Treating a scar is related to all those that have been previously mentioned and, of course, there is no ‘one fits all’ treatment. Some main categories of scars are the following:
Deformed scars: Scars that have left a deformed mark after the end of healing process (at least 1 year) which can be the result of inflammation during healing process, wound dehiscence, patients having predisposition to scars deformity or poor surgical technique.
Hypertrophic scars: Scars which are inflamed without, however, spreading beyond the boundaries of scar.

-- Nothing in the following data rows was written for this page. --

Lemma set_hands_back_merge t documentRef current payload options :
  hands_back documentRef ->
  set_docData t documentRef = Some current ->
  merge_requested options = true ->
  exists t',
    set documentRef payload options t = (t', Return t')
    /\ JsObject.get (transactionData t') (path documentRef)
       = Some (Some (payload ∪ current)).
Proof.
  intros [Hback _] Hcur Hm. rewrite set_run. unfold staged_by_set.
  rewrite Hm, Hcur. unfold spread2, spread. cbn [default].
  rewrite Hback by apply map_union_subseteq_l. cbn zeta.
  eexists. split; [reflexivity |].
  cbn [transactionData set_transactionOperation set_transactionData].
  by rewrite get_set_eq.
Qed.

Lemma set_hands_back_replace t documentRef payload options :
  hands_back documentRef ->
  merge_requested options = false ->
  exists t',
    set documentRef payload options t = (t', Return t')
    /\ JsObject.get (transactionData t') (path documentRef)
       = Some (Some payload).
Proof.
  intros [_ Hback] Hm. rewrite set_run. unfold staged_by_set.
  rewrite Hm. unfold spread. cbn [default]. rewrite Hback by done.
  cbn zeta. eexists. split; [reflexivity |].
  cbn [transactionData set_transactionOperation set_transactionData].
  by rewrite get_set_eq.
Qed.

(** C4: on a document whose current data is [{a:0, c:3}],
    [set(ref, {a:1, b:2})] with [merge] builds [{a:1, b:2, c:3}] itself, the
    payload laid over the current data, and without [merge] builds a copy
    [{a:1, b:2}] of the payload; it asks the handle to materialize that
    document, and with a handle that hands back the document it is asked to
    materialize, that document is what is staged. *)
Theorem set_merge_vs_replace t documentRef :
  hands_back documentRef ->
  set_docData t documentRef = Some current_ac ->
  (forall options,
      merge_requested options = true ->
      exists t',
        set documentRef payload_ab options t = (t', Return t')
        /\ JsObject.get (transactionData t') (path documentRef)
           = Some (Some merged_abc))
  /\ (forall options,
         merge_requested options = false ->
         exists t',
           set documentRef payload_ab options t = (t', Return t')
           /\ JsObject.get (transactionData t') (path documentRef)
              = Some (Some payload_ab)).
Proof.
  intros Hback Hcur. split; intros options Hm.
  - rewrite <- merged_abc_eq. by apply set_hands_back_merge.
  - by apply set_hands_back_replace.
Qed.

Keloids: Scars which are inflamed and are spreading beyond the boundaries of the scar. The main reason for their formation is that body continues to produce collagen after the end of healing process. The specificity of these scars implies a combination therapy for the treatment of keloids which may include surgical removal in combination with cortisone injections, silicone gel sheeting or Fractional Laser.
Contracted Scars: Scars that usually occur on flexed or extended surfaces such as the elbow, neck, knee, etc. It is not rare for them to cause high level of contraction restricting joint motion. A very common phenomenon of contracted scar is observed on body surfaces following burns.
Some scars may be operated for better aesthetic result, while others can be treated with combination methods. Thus, for example, a deformed scar can be operated, while keloids are initially treated with intralesional injection, silicone gel sheeting or by combinating methods. Dr Karmiris will evaluate your scar and will recommend you the appropriate treatment, depending on your case.
Preoperatively, no special tests are necessary unless you have blood clotting issues or the operation is performed under General Anaesthesia. It will be necessary to stop smoking preoperatively and immediately post-operatively, reducing thus the risk of healing issues. Also, you should avoid taking aspirin and any anti-inflammatory medicine, since they increase the risk of bleeding.
The surgical procedure:
The surgical removal of a scar is performed in most of the cases under local anaesthesia at the doctor’s office. Depending on what we would like to achieve, we can completely remove a deformed scar, resuturing the incision without tension. Also, we can remove larger areas on keloids and proceed with supplemental treatment with cortisone injections. In contracted or large scars, we apply special techniques such as Z-plasty and W-plasty.
After the removal or amendment of the scar, closure is performed in layers and the wound is dressed. The sutures are removed in 7-14 days, depending on the scar area.
The patient after the end of the surgical procedure can return home. He will have silicone dressing depending on the area of removal, while Dr Karmiris will give you particular instructions on how to take care of your incisions immediately post-op and when you will be seen for a follow up. External sutures are removed depending on the operated area, that is at 7 days in the area of face and at 14 days in torso.
Risks and safety information:
Complications are relatively rare. Postoperative bleeding (formation of haematoma) and inflammation are some of the complications, that although rare, can occur in a general percentage of 1-2%, while there is always possibility of poor scar healing.